Task objective: Without omitting anything, copy every entry word for word.

Excerpts from a dataset
(** A caller registers a request only after the read that returned it: hence
    the guard on the reader in [a_checks]. *)
Inductive action_step (fails : bool) : ActionRun -> ActionRun -> Prop :=
  | a_server x x' g c acc :
      server_step fails x x' -> ~ coordinated x x' ->
      action_step fails (MkRun x g c acc) (MkRun x' g c acc)
  | a_registry x g c acc op :
      independent op = true ->
      action_step fails (MkRun x g c acc) (MkRun x (exec op g) c acc)
  (** [write_result_response] *)
  | a_claims s r ws n q g acc id identity s' :
      claim_locked id s = (success identity, s') ->
      action_step fails (MkRun (MkInterleaving s r ws n q) g Uncoordinated acc)
        (MkRun (MkInterleaving s' r ((id, W_writing) :: ws) n q) g (Removing id) acc)
  (** [discard_result_request] *)
  | a_discards s r ws n q g acc id full s' :
      discard_locked id s = (success full, s') ->
      action_step fails (MkRun (MkInterleaving s r ws n q) g Uncoordinated acc)
        (MkRun (MkInterleaving s' r ws (if full then S n else n) q) g (Removing id) acc)
  | a_discard_missing x g acc id :
      code_of (discard_locked id (server x)).1 = Some NotFound ->
      action_step fails (MkRun x g Uncoordinated acc) (MkRun x g (Removing id) acc)
  | a_removes x g acc id :
      action_step fails (MkRun x g (Removing id) acc) (MkRun x (exec (Op_remove id) g) Uncoordinated acc)
  (** [register_result_request] *)
  | a_checks x g acc goal id :
      check_pending_request id (server x) = success tt -> reader_pc x <> R_committing id ->
      action_step fails (MkRun x g Uncoordinated acc) (MkRun x g (Registering goal id) acc)
  | a_registers x g acc goal id now alive :
      action_step fails (MkRun x g (Registering goal id) acc)
        (MkRun x (exec (Op_register goal id now alive) g) Uncoordinated acc)
  (** [take_pending_result_requests] *)
  | a_takes x g acc goal :
      action_step fails (MkRun x g Uncoordinated acc) (MkRun x (exec (Op_take_pending goal) g) Uncoordinated acc)
  (** [accept_goal]; the response goes to the goal server, which is not part
      of this state *)
  | a_reserves x g c acc id g' :
      reserve id g = (true, g') ->
      action_step fails (MkRun x g c acc) (MkRun x g' c (id :: acc))
  | a_commits x g c acc1 acc2 i mode g' :
      commit i mode g = (true, g') ->
      action_step fails (MkRun x g c (acc1 ++ goal_id i :: acc2)) (MkRun x g' c (acc1 ++ acc2))
  | a_rolls_back x g c acc1 acc2 id :
      (** the response failed, or the commit found no reservation *)
      action_step fails (MkRun x g c (acc1 ++ id :: acc2)) (MkRun x (exec (Op_rollback id) g) c (acc1 ++ acc2)).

Task solution:
(** A caller registers a request only after the read that returned it: hence
    the guard on the reader in [a_checks]. *)
Inductive action_step (fails : bool) : ActionRun -> ActionRun -> Prop :=
  | a_server x x' g c acc :
      server_step fails x x' -> ~ coordinated x x' ->
      action_step fails (MkRun x g c acc) (MkRun x' g c acc)
  | a_registry x g c acc op :
      independent op = true ->
      action_step fails (MkRun x g c acc) (MkRun x (exec op g) c acc)
  (** [write_result_response] *)
  | a_claims s r ws n q g acc id identity s' :
      claim_locked id s = (success identity, s') ->
      action_step fails (MkRun (MkInterleaving s r ws n q) g Uncoordinated acc)
        (MkRun (MkInterleaving s' r ((id, W_writing) :: ws) n q) g (Removing id) acc)
  (** [discard_result_request] *)
  | a_discards s r ws n q g acc id full s' :
      discard_locked id s = (success full, s') ->
      action_step fails (MkRun (MkInterleaving s r ws n q) g Uncoordinated acc)
        (MkRun (MkInterleaving s' r ws (if full then S n else n) q) g (Removing id) acc)
  | a_discard_missing x g acc id :
      code_of (discard_locked id (server x)).1 = Some NotFound ->
      action_step fails (MkRun x g Uncoordinated acc) (MkRun x g (Removing id) acc)
  | a_removes x g acc id :
      action_step fails (MkRun x g (Removing id) acc) (MkRun x (exec (Op_remove id) g) Uncoordinated acc)
  (** [register_result_request] *)
  | a_checks x g acc goal id :
      check_pending_request id (server x) = success tt -> reader_pc x <> R_committing id ->
      action_step fails (MkRun x g Uncoordinated acc) (MkRun x g (Registering goal id) acc)
  | a_registers x g acc goal id now alive :
      action_step fails (MkRun x g (Registering goal id) acc)
        (MkRun x (exec (Op_register goal id now alive) g) Uncoordinated acc)
  (** [take_pending_result_requests] *)
  | a_takes x g acc goal :
      action_step fails (MkRun x g Uncoordinated acc) (MkRun x (exec (Op_take_pending goal) g) Uncoordinated acc)
  (** [accept_goal]; the response goes to the goal server, which is not part
      of this state *)
  | a_reserves x g c acc id g' :
      reserve id g = (true, g') ->
      action_step fails (MkRun x g c acc) (MkRun x g' c (id :: acc))
  | a_commits x g c acc1 acc2 i mode g' :
      commit i mode g = (true, g') ->
      action_step fails (MkRun x g c (acc1 ++ goal_id i :: acc2)) (MkRun x g' c (acc1 ++ acc2))
  | a_rolls_back x g c acc1 acc2 id :
      (** the response failed, or the commit found no reservation *)
      action_step fails (MkRun x g c (acc1 ++ id :: acc2)) (MkRun x (exec (Op_rollback id) g) c (acc1 ++ acc2)).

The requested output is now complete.